Les jeunes précaires face à la crise du salariat

Depuis les années 1980, la question de la précarité devient centrale. Dès les années 1960, une jeunesse révoltée s’organise en marge de l’usine et du monde du travail. Les Provos en Hollande ou les autonomes italiens expriment une nouvelle subjectivité. Les précaires, loin de se considérer comme des parias de la société, tentent de vivre pleinement et luttent contre l’aliénation du travail.

Le sociologue Patrick Cingolani évoque les nouvelles formes de lutte dans son livre intitulé Révolutions précaires. Essai sur l’avenir de l’émancipation. Il explore les formes de micro-résistances dans un contexte de précarité généralisée.

Une jeunesse précaire refuse toujours le mode de vie standardisé qui ne lui permet pas d’exprimer ses propres désirs. L’épanouissement individuel ne se réduit plus à l’aspiration consumériste. Cette jeunesse précaire ne se reconnaît plus dans les vieilles organisations du mouvement social, qui ânonnent toujours les mêmes mots d’ordre désuets comme le retour du plein emploi. La société du CDI pour tous ne semble ni possible, ni désirable. « Les revendications qui ont caractérisé le mouvement ouvrier et les appareils syndicaux leur paraissent obsolètes. Ils revendiquent moins l’augmentation du pouvoir d’achat que l’augmentation d’un pouvoir de vivre et de réalisation que ne satisfait pas la consommation », observe Patrick Cingolani.
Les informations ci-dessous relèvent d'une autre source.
(** C5 (code bug): a single trip without a [fare_amount] makes
    [detect_fare_anomalies] raise [KeyError] (it reads [t['fare_amount']]),
    so [detect_all_anomalies] aborts for the whole batch instead of
    defaulting the field. *)
Theorem C5_missing_fare_aborts (py_round : float -> Z -> float)
    (self : AnomalyDetector) (trips : list Trip) (t : Trip) :
  t ∈ trips -> fare_amount t = None ->
  detect_all_anomalies py_round self trips = Err KeyError.
Proof.
  intros Hin Hnone. destruct trips as [|t0 ts]; [by apply not_elem_of_nil in Hin|].
  unfold detect_all_anomalies, detect_fare_anomalies.
  rewrite (map_result_err (fun t => py_getitem (fare_amount t)) (t0 :: ts) t KeyError).
  - reflexivity.
  - done.
  - by rewrite Hnone.
  - intros y e' E. destruct (fare_amount y); simpl in E; congruence.
Qed.

(** C4: when [detect_all_anomalies] returns, [total_anomalous_trips] is the
    number of distinct indices flagged by any pass (the length of a
    duplicate-free list of exactly those indices) and [anomaly_rate] is that
    number divided by the number of trips ([0] for no trips); and
    [get_anomaly_summary] reports [len(trips)], that distinct count, the rate
    times 100 rounded to 2 decimals, and the raw lengths of the three pass
    lists. *)
Theorem C4_aggregate_counts (py_round : float -> Z -> float)
    (self : AnomalyDetector) (trips : list Trip) (res : AllAnomalies) :
  detect_all_anomalies py_round self trips = Ok res ->
  (exists l, NoDup l /\
     (forall i, i ∈ l <-> exists a,
        a ∈ fare_anomalies res ++ speed_anomalies res ++ mismatch_anomalies res /\
        index a = i) /\
     total_anomalous_trips res = length l) /\
  anomaly_rate res =
    match trips with
    | [] => 0%float
    | _ => (float_of_len (total_anomalous_trips res) / float_of_len (length trips))%float
    end /\
  get_anomaly_summary py_round self trips =
    Ok {| total_trips := length trips;
          total_anomalies := total_anomalous_trips res;
          anomaly_rate_percent := py_round (anomaly_rate res * 100)%float 2%Z;
          summary_fare_anomalies := length (fare_anomalies res);
          summary_speed_anomalies := length (speed_anomalies res);
          summary_mismatch_anomalies := length (mismatch_anomalies res) |}.
Proof.
  intros H. split; [|split].
  - unfold detect_all_anomalies in H.
    destruct (detect_fare_anomalies py_round self trips) as [fa|]; [|discriminate].
    destruct (detect_speed_anomalies py_round self trips) as [sa|]; [|discriminate].
    destruct (detect_distance_time_mismatch py_round self trips) as [ma|]; [|discriminate].
    cbn [bind] in H.
    set (X := foldl _ ∅ [fa; sa; ma]) in H.
    destruct (match trips with [] => _ | _ => _ end) as [rate|]; [|discriminate].
    cbn [bind] in H. inversion H; subst; simpl.
    exists (elements X). split; [apply NoDup_elements|]. split; [|reflexivity].
    intros i. rewrite elem_of_elements. unfold X. rewrite elem_of_index_fold.
    simpl. rewrite app_nil_r. set_solver.
  - unfold detect_all_anomalies in H.
    destruct (detect_fare_anomalies py_round self trips) as [fa|]; [|discriminate].
    destruct (detect_speed_anomalies py_round self trips) as [sa|]; [|discriminate].
    destruct (detect_distance_time_mismatch py_round self trips) as [ma|]; [|discriminate].
    cbn [bind] in H. destruct trips as [|t ts].
    + inversion H. done.
    + unfold py_div in H. destruct (_ =? 0)%float; [discriminate|].
      cbn [bind] in H. inversion H. done.
  - unfold get_anomaly_summary. rewrite H. reflexivity.
Qed.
Le sociologue Robert Castel se contente de défendre le salaire et l’emploi pour une meilleure intégration dans le salariat. La gauche du capital milite pour un retour à la société des Trente glorieuses sans analyser ses contradictions. Les rapports sociaux de classe et les relations entre hommes et femmes demeurent pourtant très violents et hiérarchisés dans ce passé idéalisé.

Surtout, les luttes des années 1968 ont fait voler en éclat cette société conformiste. « Celles-ci avaient difficilement su conjoindre le marxisme et la critique libertaire de la technique et de la domination bureaucratique, la critique du modèle de consommation et l’anticipation des risques écologiques », rappelle Patrick Cingolani. Le philosophe Henri Lefebvre, mais aussi le mouvement situationniste et tout les courants de la critique de la vie quotidienne ont dessiné de nouvelles pistes émancipatrices.

Mais le capitalisme néolibéral parvient à contrôler et à orienter les nouveaux désirs de créativités. Les nouvelles techniques de management imposent une « autonomie contrôlée ». La bureaucratie s’étend désormais sur tous les aspects de la vie et impose de nouvelles normes sociales. Même si de nouvelles luttes explosent à travers le monde avec le Printemps arabe et les mouvements Occupy. Le chômage, la flexibilité et la précarisation semblent se propager. Le workfare impose un travail obligatoire pour justifier la multiplication des stages et des contrats courts. Les jeunes des classes populaires mais aussi des classes moyennes subissent une détérioration des cadres et des rythmes de travail. Le mythe de l’épanouissement dans l’entreprise s’effondre. La jeunesse, davantage diplômée, aspire à des activités créatives mais doit davantage subir de contrôle et relations de subordination.

Le modèle fordiste des années 1960 impose une discipline des ouvriers. L’usine et la soumission au travail sont compensées par le plein emploi et des salaires qui permettent la consommation de biens standardisés. Mais les absentéismes, retards, mal façons, freinages et autres micro-résistances au travail se multiplient. En Italie,le mouvement opéraïste épouse ces aspirations nouvelles et s’appuie sur le refus du travail pour impulser de nouvelles luttes ouvrières.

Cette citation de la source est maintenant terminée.